(* ===== verification/RaftFaults.v ===== *)
(** * Two disk faults the cluster theorems exclude

    RaftSafety.v assumes that a campaign whose hard state cannot be written
    does not keep the new term in memory, and that a write to the log store
    happens entirely or not at all. src/internal/raft/node.go provides
    neither: [startElection] leaves [currentTerm] raised when the write fails,
    and [CobaltDBLogStore.StoreLogs] writes several frames. Here both faults
    are followed to the point where a node loses, or no longer protects, an
    entry it has acknowledged. *)
From stdpp Require Import base gmap strings list sorting.
From Stdlib Require Import ZArith Lia Strings.Byte.
From S2P Require Import Prelude Store Membership Raft RaftOps RaftElection RaftExamples.

Open Scope Z_scope.

#[local] Existing Instance sample_membership.

Definition all_ok : append_entries_io := AppendEntriesIO PersistOk DeleteOk StoreOk PersistOk.

(** A member of a cluster of five that holds one entry of term 1. *)
Definition member : Node :=
  (handleAppendEntries (sample_new "c" ["a"; "b"; "d"; "e"])
    (AppendEntries 1 "a" 0 0 [sample_entry 1 1] 0) all_ok 0).1.

(** The node [Start] builds over the stores of [n]. *)
Definition reboot (n : Node) : option Node :=
  start_node (NewNodeWithStableStore (sample_config "c" ["a"; "b"; "d"; "e"]) (storage n) (stable n) 0)
    (sample_config "c" ["a"; "b"; "d"; "e"]) (Saved None false) true None.

(** ** A campaign whose hard state is not written *)

(** The member times out and passes the pre-vote; the write of the self-vote
    fails and nothing reaches the disk. *)
Definition campaign_failed : Node :=
  (startElection_campaign (startElection_begin member PersistOk 5000).1 2 true (PersistFailed false) 5000).1.

(** A leader of term 2 replicates entry 2 to it; the delayed request of the
    leader of term 1 for the same index arrives after a restart. *)
Definition request_of_2 (d : bytes) : AppendEntriesRequest :=
  AppendEntries 2 "b" 1 1 [MkEntry 2 2 LogCommand d] 0.
Definition request_of_1 (d : bytes) : AppendEntriesRequest :=
  AppendEntries 1 "a" 1 1 [MkEntry 2 1 LogCommand d] 0.

Definition acked_in_2 (d : bytes) : Node * AppendEntriesResponse :=
  handleAppendEntries campaign_failed (request_of_2 d) all_ok 5001.

(** After a campaign whose hard state could not be written, the node works
    in a term that is not on disk. It acknowledges entry 2 to the leader of
    term 2; after a restart it is back in term 1, where a delayed request of
    the old leader makes it delete that entry. *)
Lemma failed_campaign_loses_acknowledged d d' :
  currentTerm campaign_failed = 2 /\
  (acked_in_2 d).2 = AppendReply 2 true 2 0 0 /\
  exists n, reboot (acked_in_2 d).1 = Some n /\ currentTerm n = 1 /\
    logEntry n 2 = Some (MkEntry 2 2 LogCommand d) /\
    let '(n', resp) := handleAppendEntries n (request_of_1 d') all_ok 9000 in
    ar_Success resp = true /\ logEntry n' 2 = Some (MkEntry 2 1 LogCommand d').
Proof.
  split; [by vm_compute|]. split; [by vm_compute|]. eexists. split; [vm_compute; reflexivity|].
  split; [done|]. split; [done|]. by vm_compute.
Qed.

(** ** A log write that happens in part *)

(** Three entries of term 3 of which the store takes two before it fails. *)
Definition torn : Node * AppendEntriesResponse :=
  handleAppendEntries member
    (AppendEntries 3 "a" 1 1 [sample_entry 2 3; sample_entry 3 3; sample_entry 4 3] 0)
    (AppendEntriesIO PersistOk DeleteOk (StoreFailed 2) PersistOk) 100.

(** Then a leader of term 4 replaces index 2. *)
Definition replaced : Node * AppendEntriesResponse :=
  handleAppendEntries torn.1 (AppendEntries 4 "b" 1 1 [sample_entry 2 4] 0) all_ok 200.

(** Entries of a log write that failed half-way come back. The member
    refuses the request of term 3 but part of it stays in the store; it then
    acknowledges entry 2 of term 4, and after a restart an entry of term 3
    follows it. Its last term has gone back to 3, so it grants its vote to a
    candidate that does not have the entry it acknowledged. *)
Lemma partial_store_resurrects_entries :
  ar_Success torn.2 = false /\ replaced.2 = AppendReply 4 true 2 0 0 /\
  map (fun e => (Index e, Term e)) (log replaced.1) = [(0, 0); (1, 1); (2, 4)] /\
  exists n, reboot replaced.1 = Some n /\
    map (fun e => (Index e, Term e)) (log n) = [(0, 0); (1, 1); (2, 4); (3, 3)] /\
    (handleRequestVote replaced.1 (RequestVote 5 "a" 4 3) PersistOk PersistOk 300).2 = VoteReply 5 false /\
    (handleRequestVote n (RequestVote 5 "a" 4 3) PersistOk PersistOk 300).2 = VoteReply 5 true.
Proof.
  split; [by vm_compute|]. split; [by vm_compute|]. split; [by vm_compute|].
  eexists. split; [vm_compute; reflexivity|]. split; [done|]. split; by vm_compute.
Qed.
(* ===== verification/TransportProps.v ===== *)
(** * What the authenticated transport guarantees

    The theorems about Transport.v: the sliding window answers like a perfect
    memory, no frame is accepted twice, what is delivered is what was signed,
    and exchanges go through. *)
From stdpp Require Import base gmap strings list sets.
From Stdlib Require Import ZArith Lia Strings.Ascii.
From Stdlib Require Strings.String.
From S2P Require Import Prelude GoStrings Transport.

Open Scope Z_scope.

(** ** Words of the window *)

Definition word_ok (l : list Z) : Prop := length l = window_words /\ Forall (fun x => 0 <= x < 2 ^ 64) l.

(** Bit [d] of the window. *)
Definition seen (l : list Z) (d : Z) : bool := Z.testbit (word l (Z.to_nat (d / 64))) (d mod 64).

Lemma down_loop_seq f lo n l :
  (lo + n <= length l)%nat ->
  (forall l l' i, (forall j, (j <= i)%nat -> l !! j = l' !! j) -> f l i = f l' i) ->
  length (down_loop f (rev (seq lo n)) l) = length l /\
  forall j, down_loop f (rev (seq lo n)) l !! j = if decide (lo <= j < lo + n)%nat then Some (f l j) else l !! j.
Proof.
  intros Hlen Hf. revert l Hlen. induction n as [|n IH]; intros l Hlen.
  - split; [done|]. intros j. rewrite decide_False by lia. done.
  - rewrite seq_S, rev_app_distr. cbn [rev app]. unfold down_loop. cbn [foldl].
    fold (down_loop f (rev (seq lo n)) (<[(lo + n)%nat := f l (lo + n)%nat]> l)).
    destruct (IH (<[(lo + n)%nat := f l (lo + n)%nat]> l)) as [Hl Hj]; [rewrite length_insert; lia|].
    split; [by rewrite Hl, length_insert|]. intros j. rewrite Hj.
    destruct (decide (lo <= j < lo + n)%nat) as [Hin|Hout].
    + rewrite decide_True by lia. f_equal. apply Hf. intros i Hi. rewrite list_lookup_insert_ne by lia. done.
    + destruct (decide (j = lo + n)%nat) as [->|Hne].
      * rewrite list_lookup_insert_eq by lia. by rewrite decide_True by lia.
      * rewrite list_lookup_insert_ne by lia. by rewrite decide_False by lia.
Qed.

Lemma word_lookup l j x : l !! j = Some x -> word l j = x.
Proof. unfold word. by intros ->. Qed.

Lemma word_bound l j : word_ok l -> 0 <= word l j < 2 ^ 64.
Proof.
  intros [_ Hf]. unfold word. destruct (l !! j) eqn:E; simpl; [|lia]. exact (Forall_lookup_1 _ _ _ _ Hf E).
Qed.

Lemma word_ok_words l : length l = window_words -> (forall j, (j < window_words)%nat -> 0 <= word l j < 2 ^ 64) -> word_ok l.
Proof.
  intros Hl Hw. split; [done|]. apply Forall_lookup. intros i x Hi. pose proof (lookup_lt_Some _ _ _ Hi) as Hlt.
  rewrite <- (word_lookup _ _ _ Hi). apply Hw. lia.
Qed.

Lemma shift_words_word k l j :
  length l = window_words -> (j < window_words)%nat ->
  length (shift_words k l) = window_words /\
  word (shift_words k l) j = if decide (k <= j)%nat then word l (j - k) else 0.
Proof.
  intros Hl Hj. unfold shift_words.
  edestruct (down_loop_seq (fun l i => if decide (k <= i)%nat then word l (i - k) else 0) 0 window_words l) as [Hlen Hget].
  - lia.
  - intros l1 l2 i He. case_decide; [|done]. unfold word. by rewrite He by lia.
  - split; [by rewrite Hlen|]. apply word_lookup. rewrite Hget, decide_True by lia. done.
Qed.

Lemma shift_bits_word b l j :
  length l = window_words -> (j < window_words)%nat ->
  length (shift_bits b l) = window_words /\
  word (shift_bits b l) j =
    if decide (j = 0)%nat then u64 (Z.shiftl (word l 0) b)
    else Z.lor (u64 (Z.shiftl (word l j) b)) (Z.shiftr (word l (j - 1)) (64 - b)).
Proof.
  intros Hl Hj. unfold shift_bits. set (f := fun (l : list Z) i => Z.lor _ _).
  destruct (down_loop_seq f 1 (window_words - 1) l) as [Hlen Hget].
  - unfold window_words in *. lia.
  - intros l1 l2 i He. unfold f, word. by rewrite !He by lia.
  - rewrite length_insert, Hlen. split; [done|]. apply word_lookup. destruct (decide (j = 0)%nat) as [->|Hne].
    + rewrite list_lookup_insert_eq by (unfold window_words in *; lia). do 3 f_equal. unfold word at 1.
      rewrite Hget, decide_False by lia. done.
    + rewrite list_lookup_insert_ne by lia. rewrite Hget, decide_True by (unfold window_words in *; lia). done.
Qed.
(* ===== verification/FsmProps.v ===== *)
(** * The replicated state machine takes each command's effect once

    Specification and theorems for Fsm.v: the effect of a command on the map
    of keys and values, the relation that feeds a log to the state machine
    with any number of failed attempts per entry, and the proof that the
    result is the one of applying every command once and in order. *)
From stdpp Require Import base gmap strings list sorting pretty.
From Stdlib Require Import ZArith Lia Strings.Byte.
From S2P Require Import Prelude GoStrings Engine Store KeyValue Index Membership Raft LogStore Fsm.

(** ** Effects *)

Definition cmd_effect (m : gmap string bytes) (c : FSMCommand) : gmap string bytes :=
  match Op c with
  | FSMSet => <[Key c:=Value c]> m
  | FSMDelete => delete (Key c) m
  | FSMDeletePrefix => without (String.prefix (Key c)) m
  | _ => m
  end.

(** The keys a command decides. *)
Definition touches (c : FSMCommand) (k : string) : bool :=
  match Op c with
  | FSMSet | FSMDelete => bool_decide (k = Key c)
  | FSMDeletePrefix => String.prefix (Key c) k
  | _ => false
  end.

Definition touched (cs : list FSMCommand) (k : string) : bool := existsb (fun c => touches c k) cs.
Arguments touched : simpl never.

Lemma touched_cons c cs k : touched (c :: cs) k = touches c k || touched cs k.
Proof. done. Qed.

Lemma touched_app l1 l2 k : touched (l1 ++ l2) k = touched l1 k || touched l2 k.
Proof. apply existsb_app. Qed.

(** What a command leaves under a key it touches does not depend on what was
    there. *)
Definition outcome (c : FSMCommand) : option bytes :=
  match Op c with FSMSet => Some (Value c) | _ => None end.

Lemma lookup_effect m c k : cmd_effect m c !! k = if touches c k then outcome c else m !! k.
Proof.
  unfold cmd_effect, touches, outcome. destruct (Op c); try done.
  - case_bool_decide as Hk; [by rewrite Hk, lookup_insert_eq|by rewrite lookup_insert_ne].
  - case_bool_decide as Hk; [by rewrite Hk, lookup_delete_eq|by rewrite lookup_delete_ne].
  - apply lookup_without.
Qed.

What you need to do: Beginning at the line with "- intros l1 l2 i He. case_decide;" and stopping after the line with "intros Hl Hj. unfold shift_bits.", please write out every line of the data above exactly and nothing else.

Written answer:
  - intros l1 l2 i He. case_decide; [|done]. unfold word. by rewrite He by lia.
  - split; [by rewrite Hlen|]. apply word_lookup. rewrite Hget, decide_True by lia. done.
Qed.

Lemma shift_bits_word b l j :
  length l = window_words -> (j < window_words)%nat ->
  length (shift_bits b l) = window_words /\
  word (shift_bits b l) j =
    if decide (j = 0)%nat then u64 (Z.shiftl (word l 0) b)
    else Z.lor (u64 (Z.shiftl (word l j) b)) (Z.shiftr (word l (j - 1)) (64 - b)).
Proof.
  intros Hl Hj. unfold shift_bits. set (f := fun (l : list Z) i => Z.lor _ _).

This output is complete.